Fining her £1,060, the Chair of the magistrates, said:  “We take these matters very seriously, there were children in the property.” 

The magistrates also ordered her to pay a victim surcharge of £100 and full prosecution costs of £1,551.85. 

The court was told the landlord had failed to comply with an improvement notice issued by the council in relation to premises which she owns on High Street, Mansfield Woodhouse. 

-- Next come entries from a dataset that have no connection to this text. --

(* ===== verification/HttpServer.v ===== *)
(** * [program/http_server.h], [program/http_server.cpp]: the gateway

    The callbacks libuv calls: a request that was read is parsed as HTTP, its
    body as JSON, and its query is executed on a fixed schema; the fields that
    have an endpoint are forwarded.  [Platform] has the calls of libuv, OpenSSL
    and jsoncpp the callbacks make, on a state of their own.  All connections
    share one [GatewayClient], the [data] of the listening socket.  [Setup] has
    the calls [Listen] makes, to watch signals, start the timer, listen, and make the
    security context from the certificates in the file system. *)
From S2P Require Import Prelude Monad Character Cstring Utils Files.
From S2P Require Import StdMap HttpHeaders HttpScanner HttpParser.
From S2P Require Import HttpWriter MemoryPool Diagnostic Syntaxes Scanner Parser Schema SchemaChecks.
From S2P Require Import Executor.

#[local] Arguments u : simpl never.

(** ** Data *)

(** Handles of sockets and of TLS sessions. *)
Definition handle : Type := nat.

(** [struct BackendEndpoint]. *)
Record BackendEndpoint := mkBackendEndpoint {
  origin : list Z;
  host : list Z;
  hostname : list Z;
  port : Z;
  endpoint_path : list Z
}.

(** [field_to_endpoint], a map ordered by [strcmp]. *)
Definition field_to_endpoint : std_map ustring BackendEndpoint :=
  [(u "field", mkBackendEndpoint (u "http://localhost:4000/graphql") (u "localhost:4000")
      (u "localhost") 4000 (u "/graphql"))].

(** [struct GatewayClient].  [fields] is keyed by the addresses of the names in
    [field_to_endpoint], which are different for different names.  The two
    memory BIOs are those of [ssl_handle]. *)
Record GatewayClient := mkGatewayClient {
  client_handle : option handle;
  fields : std_map ustring Selection;
  client_fragments : option (list FragmentDefinition);
  ssl_handle : option handle
}.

Council officers inspected the property after receiving a complaint of disrepair in April 2018. They found serious hazards that would affect the health and safety of the tenant, her young child and any visitors. 

They included: 

  • Inadequate fire detection system
  • Insufficient number of and faulty power sockets
  • A risk of falling due to lack of light switches
  • A boiler that was not heating the property sufficiently
  • Damp and mould where the roof was leaking
  • Escape windows on the first floor without appropriate safety catches.

There were informal attempts to persuade Needham to carry out improvements but no work was done so officers served an improvement notice in June 2018. 

They revisited the property and found that while the roof had been replaced and the electrical system checked, the smoke alarms were not connected.

The magistrates heard that a significant fire safety risk remained at the property and that the council was considering carrying out the works needed and recharging Needham.

In mitigation, Needham’s solicitor told the court that his client accepted she had not done enough to get the work done, but said that tradesmen had not always been allowed in to the property.

Commenting after the case, Councillor Marion Bradshaw, Portfolio Holder for Housing, said: "Every tenant deserves to live in a home that is at least safe and this property clearly fell short of that mark.

"It is up to landlords to ensure the safety of their tenants and if they do not, the council has shown with recent court cases that it will pursue that, and rightly so."